Glycocalyx kinetics and injury during liver procurement and transplantation are predictive of early graft dysfunction

Nassiba Beghdadi^1*Alexis Texier²Marc Antoine Allard¹Mylene Sebagh¹Nour Bousaleh¹Haitham Triki¹Daniel Pietrasz¹Nicolas Cabrit¹Nicolas Golse¹René Adam¹Cyrille Feray¹Peter J Lenting²Stéphanie Roullet^1,2Daniel Azoulay¹

• ¹Hopital Paul Brousse, Villejuif, France
• ²INSERM UMR-S1176, Le Kremlin-Bicêtre, France

Introduction: Ischemia-reperfusion injury causes endothelial damage, partly through degradation of the glycocalyx. This study aimed to evaluate glycocalyx degradation from graft procurement to reperfusion and assess its value as a biomarker of early graft function (EAD). Methods: A single-center observational prospective study conducted at Paul Brousse Hospital (April 2022 to April 2023). All primary liver transplantation (LT) recipients were included. Glycocalyx degradation was assessed at procurement, end of cold ischemia, and during LT in liver graft caval effluent and was correlated with liver histological injury. The primary endpoint was EAD based on the Model for Early Allograft Function (MEAF) score ≥9. We quantified glycocalyx components (Syndecan-1 (Synd-1), heparan sulfate, angiopoietin-1 & -2), inflammation (TNF-alpha) and cell death markers.

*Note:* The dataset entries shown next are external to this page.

Lemma build_lex_table_spec {T} (g : LexicalGrammar) (word_token : option Symbol) (keywords : TokenSet)
    (m : TokenConflictMap) (ci : CoincidentTokenIndex) (ps : list (ParseState T)) (fuel n k mm : nat) :
  lex_input_ok g word_token keywords m ci ps →
  S (length (lg_variables g)) + 3 * length (lg_nfa g) ≤ fuel → len keywords + 3 * length (lg_nfa g) ≤ fuel →
  config_count g ≤ n → config_count g < k → config_count g ≤ mm →
  (∀ t, unminimized fuel n ps word_token g keywords ci m = Ok t → (N.of_nat (length t) < U32)%N) →
  ∃ tables ps', build_lex_table fuel n k mm ps word_token g keywords ci m = Ok (tables, ps') ∧
    Forall2 (λ s s', same_but_lex s s' ∧ ∃ tokens c,
      (∀ t, needs word_token keywords s t → t ∈ toks tokens) ∧
      (∀ t, t ∈ toks tokens → ∃ s0, s0 ∈ ps ∧ needs word_token keywords s0 t) ∧
      is_start g tokens c ∧ lexes g (main_lex_table tables) (lex_state_id s') c) ps ps'.
Proof.
  intros [Hg Hv Hw Hkw Hrw Hcl Hol Hrl Hps Hpl Hne] Hfuel Hfk Hn Hk Hmm Hfit. unfold build_lex_table.
  assert (∃ kt, match word_token with
    | Some _ => b ← builder_new fuel g; '(_, b) ← add_state_for_tokens fuel n b keywords; Ok (table b)
    | None => Ok [] end = (Ok kt : out _)) as (kt & ->).
  { destruct word_token; [|by eexists].
    destruct (builder_new_spec g Hg fuel) as (b & -> & Hb & _); [lia|]. cbn [mbind outcome_bind].
    destruct (add_state_for_tokens_spec g Hg fuel n b keywords (proj1 Hb) (built_queue _ _ _ Hb) Hkw Hfk Hn) as (id & b' & -> & _).
    by eexists. }
  cbn [mbind outcome_bind].
  destruct (merge_states_spec g word_token keywords Hv Hw (proj1 Hkw) m ci Hrw Hcl Hol Hrl ps Hps Hpl ps 0 [])
    as (es & Hes & Hcov); [lia|done|split; [constructor|lia]|]. unfold unminimized in Hfit. rewrite Hes in *. cbn [mbind outcome_bind] in *.
  destruct (builder_new_spec g Hg fuel) as (b0 & Hb0 & Hbuilt0 & Htab0); [lia|]. rewrite Hb0 in *. cbn [mbind outcome_bind] in *.
  destruct (add_entries_spec g Hg word_token keywords Hv m ci Hrw Hcl Hol Hrl ps Hpl fuel n es b0 ps (proj1 Hbuilt0) (built_queue _ _ _ Hbuilt0) (proj1 Hcov) eq_refl)
    as (b & ss & Hadd & Hwf & _ & _ & Hlss & Hpos & Hstr); [|done|].
  { intros e He. destruct Hcov as [Hall _]. rewrite Forall_forall in Hall.
    pose proof (entry_len g word_token keywords Hv Hw m ci Hrw Hcl Hol Hrl ps Hps Hpl _ e (Hall e He)). lia. }
  rewrite Hadd in *. cbn [mbind outcome_bind] in *. specialize (Hfit _ eq_refl).
  specialize (Hpos (covered_nonempty _ _ _ _ _ Hne Hcov)).
  destruct (Hstr [] ltac:(lia) Hbuilt0) as (keys & Hbk & _ & Hass).
  destruct (built_targets g keys b Hbk) as [Htb Heof]. pose proof (table_bound g b Hwf) as Hbound.
  assert (∀ i s, ps !! i = Some s → ∃ s', ss !! i = Some s' ∧ same_but_lex s s' ∧ assigned g keys es i s') as Hass'.
  { intros i s Hs. destruct (Hass i s Hs) as (s' & Hs' & Hsame & [[_ Hno]|Ha]); [|by exists s'].
    destruct Hcov as [_ Hc]. destruct (Hc i) as (e & He & Hie); [by eapply lookup_lt_Some|]. by destruct (Hno e He). }
  assert (Forall (λ s, N.to_nat (lex_state_id s) < length (table b)) ss) as Hlex.
  { apply Forall_lookup_2. intros i s' Hs'. destruct (lookup_lt_is_Some_2 ps i) as [s Hs]; [rewrite <- Hlss; by eapply lookup_lt_Some|].
    destruct (Hass' i s Hs) as (s2 & Hs2 & _ & e & _ & _ & c & Hc & _). rewrite Hs' in Hs2. injection Hs2 as <-.
    rewrite <- (bi_keys _ _ _ _ _ (proj2 Hbk)). by eapply lookup_lt_Some. }
  destruct (minimize_spec (table b) Hfit Hpos Htb Heof k mm ss Hlex) as (t1 & ps1 & ids1 & -> & Hq1 & Hz1 & Hsurj & Hlt1 & Hps1 & _); [lia|lia|].
  cbn [mbind outcome_bind].
  assert (0 < length t1) as Hpos1.
  { pose proof Hq1 as (_ & _ & Hs). destruct (lookup_lt_is_Some_2 (table b) 0 Hpos) as [s0 Hs0].
    destruct (Hs 0 s0 Hs0) as (g0 & _ & Hg0). apply lookup_lt_Some in Hg0. lia. }
  assert (Forall (λ s, N.to_nat (lex_state_id s) < length t1) ps1) as Hlex1.
  { apply Forall_lookup_2. intros i s1 Hs1. destruct (Forall2_lookup_r _ _ _ _ _ Hps1 Hs1) as (s & Hs & id1 & Hid & ->). cbn.
    pose proof Hq1 as (Hl & _ & Hst). destruct (lookup_lt_is_Some_2 (table b) (N.to_nat (lex_state_id s))) as [st Hstt];
      [rewrite <- Hl; by eapply lookup_lt_Some|]. destruct (Hst _ _ Hstt) as (g' & Hg' & Hg2). rewrite Hid in Hg'. injection Hg' as <-.
    by eapply lookup_lt_Some. }
  destruct (sort_states_spec t1 ps1 Hpos1 ltac:(lia) (quotient_targets _ _ _ Hq1 Hsurj) Hlex1) as (t2 & ps2 & ids2 & -> & Hq2 & _ & _ & _ & Hps2).
  cbn [mbind outcome_bind].
  destruct (large_sets_spec g Hg Hv m ci Hrw Hcl Hol Hrl ps Hpl fuel n (seq 0 (length (lg_variables g))) b [] Hwf) as (sets & ->);
    [intros i Hi; apply elem_of_seq in Hi; lia|lia|done|]. cbn [mbind outcome_bind].
  eexists _, ps2. split; [done|]. cbn [main_lex_table]. apply Forall2_same_length_lookup_2.
  { rewrite <- (Forall2_length _ _ _ Hps2), <- (Forall2_length _ _ _ Hps1). done. }
  intros i s s2 Hs Hs2. destruct (Forall2_lookup_r _ _ _ _ _ Hps2 Hs2) as (s1 & Hs1 & id2 & Hid2 & ->).
  destruct (Forall2_lookup_r _ _ _ _ _ Hps1 Hs1) as (s' & Hs' & id1 & Hid1 & ->). cbn [lex_state_id with_lex_state_id] in *.
  destruct (Hass' i s Hs) as (s0 & Hs0 & Hsame & e & He & Hie & c & Hc & Hstart). rewrite Hs' in Hs0. injection Hs0 as <-.
  split; [unfold same_but_lex in *; rewrite Hsame; by destruct s|]. exists e.1, c.
  destruct Hcov as [Hall _]. rewrite Forall_forall in Hall. destruct (Hall e He) as (_ & Hsrc & Hneeds).
  split; [intros t Ht; apply (proj2 (Hneeds _ Hie) s t); [by rewrite Nat2N.id|done]|]. split; [done|]. split; [done|].
  eapply (lexes_quotient g ids2 t1 t2); [exact Hq2|exact Hid2|]. eapply (lexes_quotient g ids1 (table b) t1); [exact Hq1|exact Hid1|].
  intros w. pose proof (table_run_spec g keys b w _ c Hbk Hc) as H. destruct (table_run (table b) _ w); [|done].
  destruct H as (c' & st & ? & _ & ? & ? & _). by exists c', st.
Qed.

Results: Thirty-one patients were included; 12 (39%) developed EAD. Synd-1 level in plasma was significantly higher at procurement (donor Synd-1 level=d-Synd-1) in patients with EAD (12 173 pg/mL (10 538-17 570) vs 6 282 pg/mL (4 604-10 002), p= 0.004). d-Synd-1 cutoff in plasma of 9419.7 pg/mL predicted EAD (AUC= 0.81 IC95% (0.65-0.97); Sensitivity 83%; Specificity 74%, PPV=67%, NPV=88%, p<0.05). d-Synd-1 ≥ 9419.7 pg/mL was associated with severe post LT complications (p=0.007). Conclusions: d-Synd-1 level in graft effluent during procurement may predict early allograft dysfunction. Endothelial protection during procurement could improve graft outcomes.